Apr 16, 2012 9:52 AM,
By Jason Bovberg
I know a certain magazine staff that is going through the somewhat painful process of transitioning from print to digital. It’s pretty clear even to the oldest, most conservative editors on this staff that the future is digital, and yet there is a nervous energy in the air. To many—even now, when tablet computing, led by the Apple iPad, is taking the consumer-electronics industry by storm—abandoning the tried-and-true print magazine and forging ahead into the realm of the digital edition seems like a leap of faith.
There’s no question, at least in my mind, that magazines and newspapers are the killer app for tablet computers. It seems like destiny. That big, fun, glossy, swipable interface is ideally suited to the casual flipping of the virtual pages of a colorful magazine, and even for consuming a newspaper’s limited-word-count articles. Because it’s “recreational reading,” rather than the more intensive experience provided by a book, this type of media consumption was made for the tablet.
(I’m not sure I’ll ever be comfortable with the notion of reading books on e-readers or tablets, such as the iPad, the Amazon Kindle, or the Barnes & Noble Nook. I just can’t see trading in my beloved jacketed hardcovers for a soulless device in which the book feels less like a work of creative art than a cold collection of bits and bytes. But hey, that’s just me.)
And there’s also the impression that tablets are surging at exactly the right moment, just in time to save an already dying method of communication. For years, we’ve seen the warning signs: Newspapers and magazines have lost millions of subscribers and advertisers thanks to the computer and the Internet. News and information and readable entertainment are now just a click away! No need to spend any money on subscriptions, no need to walk down the driveway in your pajamas to grab a rain-dampened newspaper, no need to get ink on your fingers. Newspaper classified sections are a thing of the past, thanks to Craigslist; printed advertising supplements are on the verge of obsolescence, thanks to the lightning-fast updating of retail websites; and those evil subscription cards are an even larger annoyance and waste of paper than they ever were, feeling like part of a distant, ridiculous past. Now, you don’t even have to leave your house to get all the hassle-free information you need.
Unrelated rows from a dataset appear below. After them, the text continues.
(* ===== verification/PngEncode.v ===== *)
(** * A reference PNG encoder

    True-colour pictures with alpha, one filter per row, stored DEFLATE blocks
    of any sizes, the stream cut into any IDAT chunks: [decode] gives the
    picture back. *)

From S2P Require Import Prelude Png PngFacts PngDecode.
Import Png.

(** ** Filters *)

Definition predictor (f a b c : Z) : Z :=
  if f =? 1 then a else if f =? 2 then b else if f =? 3 then (a + b) / 2 else
  if f =? 4 then paeth a b c else 0.

(** The sample of [img] at a row and a column, less its prediction. *)
Definition residue (f stride bpp y x : Z) (img : bytes) : Z :=
  (byte_at img (y * stride + x) -
   predictor f (near_a stride bpp y x img) (near_b stride y x img) (near_c stride bpp y x img)) mod 256.

Definition filtered_at (fs : bytes) (stride bpp : Z) (img : bytes) (p : Z) : Z :=
  let y := p / (stride + 1) in
  let k := p mod (stride + 1) in
  if k =? 0 then byte_at fs y else residue (byte_at fs y) stride bpp y (k - 1) img.

(** The scan lines of [img], row [y] under filter [fs[y]]. *)
Definition filtered (fs : bytes) (stride bpp height : Z) (img : bytes) : bytes :=
  filtered_at fs stride bpp img <$> seqZ 0 ((stride + 1) * height).

Lemma filtered_length fs stride bpp height img : 0 <= stride -> 0 <= height ->
  len (filtered fs stride bpp height img) = (stride + 1) * height.
Proof. intros. unfold filtered. rewrite length_fmap, length_seqZ. nia. Qed.

Lemma filtered_byte fs stride bpp height img p : 0 <= p < (stride + 1) * height ->
  byte_at (filtered fs stride bpp height img) p = filtered_at fs stride bpp img p.
Proof.
  intros Hp. unfold byte_at, filtered, nth_z. rewrite list_lookup_fmap, lookup_seqZ_lt by lia.
  cbn. f_equal. lia.
Qed.

Lemma divmod_at q n r : 0 <= r < n -> (q * n + r) / n = q /\ (q * n + r) mod n = r.
Proof.
  intros Hr. rewrite Z.add_comm, Z.div_add, Z.mod_add by lia.
  by rewrite Z.div_small, Z.mod_small by lia.
Qed.

Lemma unfilter_byte_val f rb a b c : 0 <= f <= 4 -> 0 <= a -> 0 <= b ->
  unfilter_byte f rb a b c = Val (rb + predictor f a b c).
Proof.
  intros Hf Ha Hb. unfold unfilter_byte, predictor. rewrite Z.quot_div_nonneg by lia.
  destruct (Z.eqb_spec f 0), (Z.eqb_spec f 1), (Z.eqb_spec f 2), (Z.eqb_spec f 3), (Z.eqb_spec f 4);
    try lia; f_equal; lia.
Qed.

Lemma residue_land x p : is_byte x -> Z.land ((x - p) mod 256 + p) 255 = x.
Proof.
  intros Hx. unfold is_byte in Hx. change 255 with (Z.ones 8). rewrite Z.land_ones by lia.
  change (2 ^ 8) with 256. rewrite Zplus_mod_idemp_l. replace (x - p + p) with x by lia.
  by apply Z.mod_small.
Qed.

Lemma byte_at_is_byte b i : is_bytes b -> is_byte (byte_at b i).
Proof.
  intros Hb. unfold byte_at, nth_z. destruct (b !! _) eqn:E; [|done]. by apply (Forall_lookup_1 _ _ _ _ Hb E).
Qed.

(** Buffers that agree up to [p]. *)
Definition agree (p : Z) (a b : bytes) : Prop := len a = len b /\ take (Z.to_nat p) a = take (Z.to_nat p) b.

Lemma agree_at p a b i : agree p a b -> 0 <= i < p -> byte_at a i = byte_at b i.
Proof.
  intros [_ H] Hi. unfold byte_at, nth_z.
  rewrite <- (lookup_take_lt a (Z.to_nat p)), <- (lookup_take_lt b (Z.to_nat p)) by lia. by rewrite H.
Qed.

Lemma agree_all a b : agree (len b) a b -> a = b.
Proof. intros [Hl H]. rewrite <- (firstn_all a), <- (firstn_all b). rewrite Nat2Z.id in H. by replace (length a) with (length b) by lia. Qed.

Lemma agree_insert p a b : agree p a b -> 0 <= p < len b ->
  agree (p + 1) (<[Z.to_nat p := byte_at b p]> a) b.
Proof.
  intros [Hl H] Hp. split; [by rewrite length_insert|].
  replace (Z.to_nat (p + 1)) with (S (Z.to_nat p)) by lia.
  rewrite (take_S_r (<[_ := _]> a) (Z.to_nat p) (byte_at b p)), (take_S_r b (Z.to_nat p) (byte_at b p)).
  - by rewrite take_insert_ge, H by lia.
  - unfold byte_at, nth_z. destruct (lookup_lt_is_Some_2 b (Z.to_nat p)) as [x E]; [lia|]. by rewrite E.
  - apply list_lookup_insert_eq. lia.
Qed.

Lemma agree_near stride bpp y x a b height : 0 <= y < height -> 0 <= x < stride -> 1 <= bpp ->
  agree (y * stride + x) a b ->
  near_a stride bpp y x a = near_a stride bpp y x b /\ near_b stride y x a = near_b stride y x b /\
  near_c stride bpp y x a = near_c stride bpp y x b.
Proof.
  intros Hy Hx Hbpp H. destruct (inside y x stride height Hy Hx) as (H1 & _ & _).
  assert (H4 : 0 < y -> stride <= y * stride) by nia.
  unfold near_a, near_b, near_c. replace ((y - 1) * stride) with (y * stride - stride) by lia.
  destruct (Z.leb_spec bpp x), (Z.ltb_spec 0 y); cbn [andb];
    split_and!; try done; apply (agree_at _ _ _ _ H); lia.
Qed.
(** ** Reflowing the bars of a frame *)

Lemma wrap_options_nonempty s m : wrap_options s m <> [].
Proof.
  unfold wrap_options. destruct (foldl (pack_step m) ([], []) (split_options s)) as [ls cur].
  destruct (match cur with [] => ls | _ => ls ++ [cur] end); done.
Qed.

Lemma reflow_head m l : exists l' ls, reflow m l = l' :: ls /\ kind l' = kind l /\ hit l' = hit l /\
  (is_bar l = false -> l' = l).
Proof.
  unfold reflow. destruct (is_bar l) eqn:E; [|by exists l, []].
  pose proof (wrap_options_nonempty (text l) m). destruct (wrap_options (text l) m) as [|o os]; [done|].
  eexists _, _. split; [done|]. split_and!; [done| |done]. unfold is_bar in E. by apply bool_decide_eq_true in E.
Qed.

Lemma reflow_loop_spec m ls : forall acc, exists extra,
  reflow_loop m ls acc = (concat (map (reflow m) ls), extra) /\
  forall i l, ls !! i = Some l -> exists k : nat, extra !! i = Some (acc + Z.of_nat k) /\
    concat (map (reflow m) ls) !! (i + k)%nat = head (reflow m l).
Proof.
  induction ls as [|l ls IH]; intros acc; cbn [reflow_loop map concat]; [by eexists|].
  destruct (reflow_head m l) as (l' & rest & E & _). rewrite E.
  destruct (IH (acc + saturating_sub (len (l' :: rest)) 1)) as (extra & -> & H).
  eexists. split; [done|]. intros [|i] x Hx.
  - injection Hx as <-. exists 0%nat. rewrite E. split; [|done]. cbn. f_equal. lia.
  - cbn in Hx. destruct (H i x Hx) as (k & Hk & Hl). exists (length rest + k)%nat. split.
    + change ((acc :: extra) !! S i) with (extra !! i). rewrite Hk. f_equal. unfold saturating_sub. cbn [length]. lia.
    + rewrite lookup_app_r by (cbn; lia). rewrite <- Hl. f_equal. cbn. lia.
Qed.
But what’s missing from most households—as they let their subscriptions gradually lapse—has been the cohesion of a magazine or newspaper “issue”—that sense of an editorial staff assembling a tailor-made, themed assemblage of content month to month. It’s that sense of order that’s missing, as well as the concept of personality. Anyone can randomly surf the Internet as whims strike, but what most of us value in a magazine is the table of contents—the knowledge that a crack team of professionals has put together something unique for you. An issue of a periodical is far more than the sum of its parts—exactly the opposite of a Google search.
Which is why digital issues of magazines and newspapers hold so much promise.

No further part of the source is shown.